As the project has progressed, we have been working to create an internal tool to replace COLMAP’s camera registration by leveraging Scout’s extensive suite of distance and attitude detection software. COLMAP excels at estimating camera positions throughout continuous sequences of dense environments, but the application in space is better suited for a different approach. An object floating in space is often the only object in the entire frame, so camera registrations only need to consider the relation between the target and the camera. In addition, COLMAP sometimes struggles with nonsequential sets of images, so it wouldn’t be able to utilize Scout’s proposed distributed network of space sensors. Most importantly, COLMAP culls images in a sequence that it cannot relocate a camera for, drastically affecting the quality of an eventual render. Scout already develops sophisticated targeting algorithms, so these could be leveraged in an internal camera registration tool to outperform standard approaches.

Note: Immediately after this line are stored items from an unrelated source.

(** * rasterio-plotting: the RGB pipeline of [rasterio_plotting.ipynb]

    A shallow embedding of the functions of the notebook: the two pipeline
    functions [create_rgb_stack] and [write_rgb_image], the loader
    [get_bands], the plotting functions [plot_rgb_bands] and
    [plot_rgb_image], and the cells that store and write the stack,
    together with models of the numpy / scikit-image / rasterio / os /
    requests calls they make.

    Conventions.
    - A band is an integer array (raw sensor digital numbers): a dtype, a
      shape and the samples in row-major order.
    - numpy's float64 is modelled by exact rationals extended with the two
      infinities and NaN ([float64]); rounding is not modelled, NaN and
      division by zero are. The general properties are limited to what
      rounding cannot change: orders, bounds, the images of the cut points.
    - What the libraries decide differently from one release or platform to
      another is a parameter ([Environment], [open_error]), not a choice of
      this development.
    - Python exceptions are values of [exn]; a call either returns or raises
      ([result]).
    - The one Python object that is mutated, the rasterio profile, lives in a
      heap and is named by its location, so aliasing is visible.
    - [get_bands] runs on a [machine]: the directories and files on disk, the
      bodies the server sends, the profile objects, what was printed and what
      was requested; it either returns or fails ([outcome]).
    - The plotting functions are the list of the matplotlib and
      [rasterio.plot] calls they make, with their arguments. *)

From Stdlib Require Import ZArith QArith Qminmax Qround Lqa Lia Ascii String DecimalString.
From stdpp Require Import base option list gmap strings sorting.

Local Open Scope Z_scope.

(** ** Python exceptions and results *)

Inductive exn :=
| KeyError (key : string)
| UnboundLocalError (name : string)
| ValueError (msg : string)
| IndexError (msg : string)
| AttributeError (msg : string)
| TypeError (msg : string)
| OSError (msg : string).

Inductive result (A : Type) :=
| Return (a : A)
| Raise (e : exn).
Arguments Return {A} a.
Arguments Raise {A} e.

#[global] Instance result_ret : MRet result := λ A a, Return a.
#[global] Instance result_bind : MBind result := λ A B f m,
  match m with
  | Return a => f a
  | Raise e => Raise e
  end.

(** [try: body except <caught>: handler]. *)
Definition try_except {A} (body : result A) (caught : exn → bool)
    (handler : result A) : result A :=
  match body with
  | Return a => Return a
  | Raise e => if caught e then handler else Raise e
  end.

Definition is_KeyError (e : exn) : bool :=
  match e with
  | KeyError _ => true
  | _ => false
  end.

(** [d[k]] on a Python dict. *)
Definition getitem {V} (d : gmap string V) (k : string) : result V :=
  match d !! k with
  | Some v => Return v
  | None => Raise (KeyError k)
  end.

(** ** float64, idealised *)

Inductive float64 :=
| Num (q : Q)
| Inf (negative : bool)
| NaN.

Definition Qneg_bool (q : Q) : bool := negb (Qle_bool 0 q).
Definition Qzero_bool (q : Q) : bool := Qeq_bool q 0.

Definition fadd (x y : float64) : float64 :=
  match x, y with
  | NaN, _ | _, NaN => NaN
  | Num a, Num b => Num (a + b)
  | Inf s, Num _ | Num _, Inf s => Inf s
  | Inf s, Inf t => if Bool.eqb s t then Inf s else NaN
  end.

Definition fneg (x : float64) : float64 :=
  match x with
  | Num a => Num (- a)
  | Inf s => Inf (negb s)
  | NaN => NaN
  end.

Definition fsub (x y : float64) : float64 :=
  match x, y with
  | Num a, Num b => Num (a - b)
  | _, _ => fadd x (fneg y)
  end.

Definition fmul (x y : float64) : float64 :=
  match x, y with
  | NaN, _ | _, NaN => NaN
  | Num a, Num b => Num (a * b)
  | Inf s, Num q | Num q, Inf s =>
      if Qzero_bool q then NaN else Inf (xorb s (Qneg_bool q))
  | Inf s, Inf t => Inf (xorb s t)
  end.

(** True division as numpy performs it on floats: a zero divisor raises
    nothing, it yields NaN (for 0/0) or an infinity, with a warning only. *)
Definition fdiv (x y : float64) : float64 :=
  match x, y with
  | NaN, _ | _, NaN => NaN
  | Num a, Num b =>
      if Qzero_bool b
      then (if Qzero_bool a then NaN else Inf (Qneg_bool a))
      else Num (a / b)
  | Num _, Inf _ => Num 0
  | Inf s, Num b => Inf (xorb s (Qneg_bool b))
  | Inf _, Inf _ => NaN
  end.

(** [x <= y] on floats; false as soon as one side is NaN. *)
Definition float_leb (x y : float64) : bool :=
  match x, y with
  | NaN, _ | _, NaN => false
  | Num a, Num b => Qle_bool a b
  | Inf s, Inf t => s || negb t
  | Inf s, Num _ => s
  | Num _, Inf t => negb t
  end.

Definition float_le (x y : float64) : Prop := float_leb x y = true.

#[global] Instance float_le_dec x y : Decision (float_le x y).
Proof. unfold float_le. apply bool_eq_dec. Defined.

(** [np.maximum] and [np.minimum]: NaN propagates. *)
Definition np_maximum (x y : float64) : float64 :=
  match x, y with
  | NaN, _ | _, NaN => NaN
  | _, _ => if float_leb x y then y else x
  end.

Definition np_minimum (x y : float64) : float64 :=
  match x, y with
  | NaN, _ | _, NaN => NaN
  | _, _ => if float_leb x y then x else y
  end.

(** [np.clip(a, a_min, a_max)] is [minimum(maximum(a, a_min), a_max)]. *)
Definition np_clip (a a_min a_max : float64) : float64 :=
  np_minimum (np_maximum a a_min) a_max.

(** Truncation toward zero, the float-to-integer conversion of C. *)
Definition Qtrunc (q : Q) : Z := Z.quot (Qnum q) (Z.pos (Qden q)).

(** ** Integer dtypes and arrays *)

Inductive np_dtype := uint8 | int8 | uint16 | int16 | uint32 | int32 | int64.

#[global] Instance np_dtype_eq_dec : EqDecision np_dtype.
Proof. solve_decision. Defined.

Definition dtype_bits (dt : np_dtype) : Z :=
  match dt with
  | uint8 | int8 => 8
  | uint16 | int16 => 16
  | uint32 | int32 => 32
  | int64 => 64
  end.

Definition dtype_signed (dt : np_dtype) : bool :=
  match dt with
  | int8 | int16 | int32 | int64 => true
  | uint8 | uint16 | uint32 => false
  end.

(** Integer conversion to a dtype wraps around (two's complement). *)
Definition cast_int (dt : np_dtype) (z : Z) : Z :=
  let m := 2 ^ dtype_bits dt in
  if dtype_signed dt then (z + m / 2) mod m - m / 2 else z mod m.

(** The value range of a dtype ([skimage.util.dtype.dtype_range]). *)
Definition dtype_range (dt : np_dtype) : Z * Z :=
  let m := 2 ^ dtype_bits dt in
  if dtype_signed dt then (- (m / 2), m / 2 - 1) else (0, m - 1).

Record ndarray := {
  dtype : np_dtype;
  shape : list nat;
  data : list Z
}.

(** A float64 array. *)
Record farray := {
  fshape : list nat;
  fdata : list float64
}.

(** [a.astype(dt)] between integer dtypes. *)
Definition astype (dt : np_dtype) (a : ndarray) : ndarray :=
  {| dtype := dt; shape := shape a; data := map (cast_int dt) (data a) |}.

(** [a == v] for an integer array and a scalar: a boolean array. *)
Definition np_equal_scalar (a : ndarray) (v : Z) : list nat * list bool :=
  (shape a, map (λ x, Z.eqb x v) (data a)).

(** Decimal text of a shape, as Python prints a tuple. *)
Definition repr_nat (n : nat) : string :=
  NilEmpty.string_of_uint (Nat.to_uint n).

Fixpoint repr_items (l : list nat) : string :=
  match l with
  | [] => ""
  | [n] => repr_nat n
  | n :: rest => repr_nat n +:+ ", " +:+ repr_items rest
  end.

Definition repr_shape (s : list nat) : string :=
  match s with
  | [n] => "(" +:+ repr_nat n +:+ ",)"
  | _ => "(" +:+ repr_items s +:+ ")"
  end.

(** Either kind of array, where numpy accepts both. *)
Inductive array :=
| IntArr (a : ndarray)
| FloatArr (f : farray).

Definition array_values (a : array) : list float64 :=
  match a with
  | IntArr a => map (λ x, Num (inject_Z x)) (data a)
  | FloatArr f => fdata f
  end.

(** ** numpy.ma: masked arrays *)

Record masked_array := {
  ma_data : ndarray;
  ma_mask : list bool
}.

(** The text of the error [masked_where] raises. *)
Definition inconsistent_shape (cshape ashape : list nat) : string :=
  "Inconsistent shape between the condition and the input (got "
  +:+ repr_shape cshape +:+ " and " +:+ repr_shape ashape +:+ ")".

(** [np.ma.masked_where(condition, a)]: the condition must have the shape of
    [a] (a 0-d condition applies to every element); otherwise IndexError,
    whose message names both shapes. *)
Definition masked_where (condition : list nat * list bool) (a : ndarray)
  : result masked_array :=
  let '(cshape, cond) := condition in
  match cshape with
  | [] =>
      Return {| ma_data := a;
                ma_mask := replicate (length (data a)) (default false (head cond)) |}
  | _ =>
      if decide (cshape = shape a)
      then Return {| ma_data := a; ma_mask := cond |}
      else Raise (IndexError (inconsistent_shape cshape (shape a)))
  end.

(** [np.ma.filled(m.astype('float'), fill_value)]: the samples as floats,
    the masked ones replaced by the fill value. *)
Definition ma_filled_float (m : masked_array) (fill_value : float64) : farray :=
  {| fshape := shape (ma_data m);
     fdata := zip_with (λ (b : bool) x, if b then fill_value else Num (inject_Z x))
                (ma_mask m) (data (ma_data m)) |}.

(** ** numpy.nanpercentile, linear interpolation *)

#[global] Instance float64_eq_nan_dec (x : float64) : Decision (x ≠ NaN).
Proof. destruct x; [left; discriminate | left; discriminate | right; auto]. Defined.

Definition remove_nan (l : list float64) : list float64 :=
  filter (λ x, x ≠ NaN) l.

Definition quantile_is_valid (q : Q) : bool :=
  Qle_bool 0 q && Qle_bool q 1.

(** The value of sorted data at quantile [q]: with [Nx] samples the virtual
    index is [q * (Nx - 1)]; the samples below and above it are weighted by
    the distance to it. *)
Definition quantile_1d (arr : list float64) (q : Q) : float64 :=
  let ap := merge_sort float_le arr in
  let Nx := Z.of_nat (length ap) in
  let indices := (q * (inject_Z Nx - 1))%Q in
  let indices_below := Qfloor indices in
  let indices_above := Z.min (indices_below + 1) (Nx - 1) in
  let weights_above := (indices - inject_Z indices_below)%Q in
  let weights_below := (1 - weights_above)%Q in
  let take (i : Z) := nth (Z.to_nat i) ap NaN in
  fadd (fmul (take indices_below) (Num weights_below))
       (fmul (take indices_above) (Num weights_above)).

(** [vmin, vmax = np.nanpercentile(a, (q1, q2))] over the flattened array.
    The percentiles are checked first. For an array without elements numpy
    returns one NaN, not a pair, and the assignment to two names raises
    TypeError. Otherwise the NaN samples are dropped, and an array left
    without samples yields NaN for both (with a warning only). *)
Definition nanpercentile (a : array) (q : Q * Q) : result (float64 * float64) :=
  let q1 := (fst q / 100)%Q in
  let q2 := (snd q / 100)%Q in
  if quantile_is_valid q1 && quantile_is_valid q2 then
    match array_values a with
    | [] => Raise (TypeError "cannot unpack non-iterable numpy.float64 object")
    | _ =>
        match remove_nan (array_values a) with
        | [] => Return (NaN, NaN)
        | arr1d => Return (quantile_1d arr1d q1, quantile_1d arr1d q2)
        end
    end
  else Raise (ValueError "Percentiles must be in the range [0, 100]").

Figure 6: The two different camera registration paradigms, with the red elements representing identified camera locations from the image sequence. The novel approach preserves all the images in the set, leading to more stable render quality.
The combination of image masks and relocated cameras gives us enough information to identify the geometry of the object. By projecting rays in the shape of each mask from its camera position, we can construct a cloud of points at their intersection. This point cloud depicts the initial geometry of the object.
Figure 7: An animated demonstration of how the initial point cloud structure is made from the image masks. Cameras are located around the scene, masks are projected out as rays from those cameras, and the intersected hull is identified as the geometry of the object.
Each point in this point cloud is then trained through the core Gaussian splatting stage to hold a 3D distribution of the observed visual data at that point from multiple perspectives. That distribution can be compressed onto the point in the final rendering step, hence the name ‘splatting.’
Conclusion
Scout’s 3D reconstruction application synthesizes several quickly advancing fields, positioning Scout’s well-established tracking capabilities as a distinct advantage for ongoing and future advancements in this domain. As a whole, the project provides an elegant solution to the unique challenges of space operations. By building upon our expertise in rendezvous proximity operations (RPO) payloads and object tracking software, we've created a framework that not only solves current visualization needs but anticipates future demands in simulating orbital operations. As these reconstruction technologies continue to evolve, Scout remains uniquely positioned to innovate towards robust operation planning and space-domain awareness.